Extracted data entries:
::::::::::

(* ===== verification/RunnerSpec.v ===== *)
(** What the test runner guarantees: which tests it has, what it reports of each, the summary, and
    how the command line selects. *)
From S2P Require Import Prelude PyRuntime Executable Tester TestCasesUdp TestCasesTcp TesterSpec.
From S2P Require Import Runner.

(** What the runner relies on: [dump] reads the outputs, does not raise and does not wait. *)
Class Suite_laws (X : Type) `{Suite X} : Prop := {
  dump_returns s : exists s' texts, suite_dump s = (s', Ok texts) /\ now s' = now s
}.

#[export] Instance testo_suite_laws `{Executable X} : Suite_laws X.
Proof.
  split. intros s. do 2 eexists. split; [reflexivity|].
  cbn. unfold read_stdout, read_stderr. destruct (process s); cbn; by repeat case_match.
Qed.

Section RUNNER.

Context {X : Type} `{Executable X} `{!Suite X} `{!Suite_laws X}.

(** * Registration *)

Lemma register_filter ts lists :
  fold_left register ts lists
  = (fst lists ++ List.filter (fun t => py_in (lit "udp") (test_name t)) ts,
     snd lists ++ List.filter (fun t => negb (py_in (lit "udp") (test_name t))
                                        && py_in (lit "tcp") (test_name t)) ts
     : list (testcase_func X)).
Proof.
  revert lists. induction ts as [|t ts IH]; intros [udp tcp]; cbn; [by rewrite !app_nil_r|].
  rewrite IH. destruct (py_in (lit "udp") (test_name t)); cbn; [by rewrite <- app_assoc|].
  by destruct (py_in (lit "tcp") (test_name t)); cbn; rewrite <- ?app_assoc.
Qed.

(** * One test *)

Context (colored : chars -> colour -> chars) (message_of : py_exn -> chars).

(** A call that prints, and may read the tester's output. *)
Definition prints (s s' : session X) : Prop := exists texts, printed s' = printed s ++ texts.

Lemma prints_trans s1 s2 s3 : prints s1 s2 -> prints s2 s3 -> prints s1 s3.
Proof. intros [t1 E1] [t2 E2]. exists (t1 ++ t2). by rewrite E2, E1, app_assoc. Qed.

Lemma print_texts_prints texts s : exists s', print_texts colored texts s = (s', Ok tt) /\ prints s s'.
Proof.
  revert s. induction texts as [|[heading text] texts IH]; intros s.
  - exists s. split; [done|]. exists []. by rewrite app_nil_r.
  - destruct (IH (MkSession (the_tester s) ((printed s ++ [colored heading Magenta]) ++ [text])))
      as (s' & E & Hp).
    exists s'. split; [exact E|]. eapply prints_trans; [|exact Hp].
    exists [colored heading Magenta; text]. cbn. by rewrite <- app_assoc.
Qed.

Lemma print_dump_prints s : exists s', print_dump colored s = (s', Ok tt) /\ prints s s'.
Proof.
  destruct (dump_returns (the_tester s)) as (t' & texts & E & _).
  unfold print_dump, or_uncaught, on_tester, mbind, M_bind. rewrite E. cbn.
  destruct (print_texts_prints texts (MkSession t' (printed s))) as (s' & E' & Hp).
  exists s'. by rewrite E'.
Qed.

Definition returned (r : result halt unit) : bool := match r with Ok _ => true | Err _ => false end.

Lemma report_prints name r s :
  exists s', report colored message_of name r s = (s', Ok (match r with Ok _ => true | Err _ => false end))
    /\ prints s s'.
Proof.
  unfold report.
  assert (forall text, prints s (MkSession (the_tester s) (printed s ++ [text]))) as Hp
    by (intros text; by eexists).
  assert (forall text, exists s', (_ ← print text; _ ← print_dump colored; mret false) s
      = (s', Ok false) /\ prints s s') as Hd.
  { intros text. destruct (print_dump_prints (MkSession (the_tester s) (printed s ++ [text])))
      as (s' & E & [texts Ht]). exists s'. unfold print, modify, mbind, M_bind. rewrite E.
    split; [done|]. exists (text :: texts). rewrite Ht. cbn. by rewrite <- app_assoc. }
  destruct r as [[]|[]]; try apply Hd; (eexists; split; [reflexivity|apply Hp]).
Qed.

Lemma print_title_prints width name (s : session X) :
  exists title, print_title colored (Ok width) name s
    = (MkSession (the_tester s) (printed s ++ [title]), Ok tt).
Proof. unfold print_title. cbv zeta. rewrite bind_ret. eexists. reflexivity. Qed.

::::::::::

- [Task statement] Your job is to write out the data exactly as it stands.

- [Response to this exercise]
(* ===== verification/RunnerSpec.v ===== *)
(** What the test runner guarantees: which tests it has, what it reports of each, the summary, and
    how the command line selects. *)
From S2P Require Import Prelude PyRuntime Executable Tester TestCasesUdp TestCasesTcp TesterSpec.
From S2P Require Import Runner.

(** What the runner relies on: [dump] reads the outputs, does not raise and does not wait. *)
Class Suite_laws (X : Type) `{Suite X} : Prop := {
  dump_returns s : exists s' texts, suite_dump s = (s', Ok texts) /\ now s' = now s
}.

#[export] Instance testo_suite_laws `{Executable X} : Suite_laws X.
Proof.
  split. intros s. do 2 eexists. split; [reflexivity|].
  cbn. unfold read_stdout, read_stderr. destruct (process s); cbn; by repeat case_match.
Qed.

Section RUNNER.

Context {X : Type} `{Executable X} `{!Suite X} `{!Suite_laws X}.

(** * Registration *)

Lemma register_filter ts lists :
  fold_left register ts lists
  = (fst lists ++ List.filter (fun t => py_in (lit "udp") (test_name t)) ts,
     snd lists ++ List.filter (fun t => negb (py_in (lit "udp") (test_name t))
                                        && py_in (lit "tcp") (test_name t)) ts
     : list (testcase_func X)).
Proof.
  revert lists. induction ts as [|t ts IH]; intros [udp tcp]; cbn; [by rewrite !app_nil_r|].
  rewrite IH. destruct (py_in (lit "udp") (test_name t)); cbn; [by rewrite <- app_assoc|].
  by destruct (py_in (lit "tcp") (test_name t)); cbn; rewrite <- ?app_assoc.
Qed.

(** * One test *)

Context (colored : chars -> colour -> chars) (message_of : py_exn -> chars).

(** A call that prints, and may read the tester's output. *)
Definition prints (s s' : session X) : Prop := exists texts, printed s' = printed s ++ texts.

Lemma prints_trans s1 s2 s3 : prints s1 s2 -> prints s2 s3 -> prints s1 s3.
Proof. intros [t1 E1] [t2 E2]. exists (t1 ++ t2). by rewrite E2, E1, app_assoc. Qed.

Lemma print_texts_prints texts s : exists s', print_texts colored texts s = (s', Ok tt) /\ prints s s'.
Proof.
  revert s. induction texts as [|[heading text] texts IH]; intros s.
  - exists s. split; [done|]. exists []. by rewrite app_nil_r.
  - destruct (IH (MkSession (the_tester s) ((printed s ++ [colored heading Magenta]) ++ [text])))
      as (s' & E & Hp).
    exists s'. split; [exact E|]. eapply prints_trans; [|exact Hp].
    exists [colored heading Magenta; text]. cbn. by rewrite <- app_assoc.
Qed.

Lemma print_dump_prints s : exists s', print_dump colored s = (s', Ok tt) /\ prints s s'.
Proof.
  destruct (dump_returns (the_tester s)) as (t' & texts & E & _).
  unfold print_dump, or_uncaught, on_tester, mbind, M_bind. rewrite E. cbn.
  destruct (print_texts_prints texts (MkSession t' (printed s))) as (s' & E' & Hp).
  exists s'. by rewrite E'.
Qed.

Definition returned (r : result halt unit) : bool := match r with Ok _ => true | Err _ => false end.

Lemma report_prints name r s :
  exists s', report colored message_of name r s = (s', Ok (match r with Ok _ => true | Err _ => false end))
    /\ prints s s'.
Proof.
  unfold report.
  assert (forall text, prints s (MkSession (the_tester s) (printed s ++ [text]))) as Hp
    by (intros text; by eexists).
  assert (forall text, exists s', (_ ← print text; _ ← print_dump colored; mret false) s
      = (s', Ok false) /\ prints s s') as Hd.
  { intros text. destruct (print_dump_prints (MkSession (the_tester s) (printed s ++ [text])))
      as (s' & E & [texts Ht]). exists s'. unfold print, modify, mbind, M_bind. rewrite E.
    split; [done|]. exists (text :: texts). rewrite Ht. cbn. by rewrite <- app_assoc. }
  destruct r as [[]|[]]; try apply Hd; (eexists; split; [reflexivity|apply Hp]).
Qed.

Lemma print_title_prints width name (s : session X) :
  exists title, print_title colored (Ok width) name s
    = (MkSession (the_tester s) (printed s ++ [title]), Ok tt).
Proof. unfold print_title. cbv zeta. rewrite bind_ret. eexists. reflexivity. Qed.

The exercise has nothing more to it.